Introducing the library "mojimoji" that can convert Japanese character strings into half-width and full-width characters at high speed with Python.
mojimoji can perform full-width / half-width conversion in Python at high speed. Using the method introduced in here, the conversion process is internally performed using unordered_map of Cython and C ++, which is considerably faster than the conventional implementation.

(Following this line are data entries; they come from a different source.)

(** Two uploads for junction J1 and feed name cam, 0.2 s apart. *)
Lemma feed_ids_collide_within_a_second_witness :
  let '(svc1, id1) :=
    video_handler.upload_and_process_video (@video_handler.new_service nat)
      "J1" "/videos/J1/a.mp4" "cam" 5300000 in
  let '(svc2, id2) :=
    video_handler.upload_and_process_video svc1 "J1" "/videos/J1/b.mp4" "cam" 5500000 in
  id1 = id2 /\ forall f, video_handler.active_processors svc2 !! f <> Some 0%nat.
Proof.
  pose proof (feed_ids_collide_within_a_second (@video_handler.new_service nat)
                (video_handler.UploadedVideoHandler "/videos/J1/a.mp4")
                (video_handler.UploadedVideoHandler "/videos/J1/b.mp4")
                "J1" "cam" 5300000 5500000 eq_refl) as H.
  unfold video_handler.upload_and_process_video.
  destruct (video_handler.start_feed _ _ _ _ 5300000) as [svc1 id1].
  destruct (video_handler.start_feed svc1 _ _ _ _) as [svc2 id2].
  destruct H as (Hid & _ & _ & Hnone & _).
  - intros f i Hf. cbn in Hf. rewrite lookup_empty in Hf. discriminate.
  - split; [exact Hid | exact Hnone].
Defined.

Section VideoStatistics.
Import video_processor.
Context {Frame : Type}.

Implicit Types (w : world Frame) (t : totals) (frames taken rest : list Frame)
  (ds : list VehicleDetector.detection_dict).


Lemma count_max_nonneg ds : 0 <= count_max ds.
Proof. unfold count_max. induction ds as [|d ds IH]; cbn; lia. Qed.

Lemma count_max_app ds1 ds2 :
  count_max (ds1 ++ ds2) = Z.max (count_max ds1) (count_max ds2).
Proof.
  pose proof (count_max_nonneg ds2) as Hnn. unfold count_max in *.
  induction ds1 as [|d ds1 IH]; cbn; [lia|]. rewrite IH. lia.
Qed.

(** [detect_vehicles] never reports a negative count. *)
Lemma vehicle_count_nonneg (model : Frame -> option (list yolo_result)) (frame : Frame) :
  0 <= VehicleDetector.vehicle_count (VehicleDetector.detect_vehicles model frame).
Proof.
  unfold VehicleDetector.detect_vehicles.
  destruct (model frame) as [results|]; cbn; [|lia].
  destruct (collect_collected results) as (_ & -> & _). lia.
Qed.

It works.
% pip install mojimoji
mojimoji has two methods, han_to_zen and zen_to_han. You can also take the keyword arguments kana, digit, and ascii, respectively, to disable katakana, number, and alphabet conversion.
>>> import mojimoji
>>> print mojimoji.zen_to_han(u'Aiu abc012')
Aiuu abc012
>>> print mojimoji.zen_to_han(u'Aiu abc012', kana=False)
Aiu abc012
>>> print mojimoji.zen_to_han(u'Aiu abc012', digit=False)
Aiuu abc012
>>> print mojimoji.zen_to_han(u'Aiu abc012', ascii=False)
Iwabc012
>>> import mojimoji
>>> print mojimoji.han_to_zen(u'Aiuu abc012')
Aiu abc012
>>> print mojimoji.han_to_zen(u'Aiuu abc012', kana=False)
Iwabc012
>>> print mojimoji.han_to_zen(u'Aiuu abc012', digit=False)
Aiu abc012
>>> print mojimoji.han_to_zen(u'Aiuu abc012', ascii=False)
Aiu abc012
Similarly, let's compare the operation speed with the libraries zenhan and jctconv that convert half-width and full-width with Python.
% pip install zenhan
% pip install jctconv
% ipython
In [1]: import mojimoji
In [2]: import zenhan
In [3]: import jctconv
In [4]: s = u'Io Eo 012345' * 10
In [5]: %time for n in range(1000000): mojimoji.zen_to_han(s)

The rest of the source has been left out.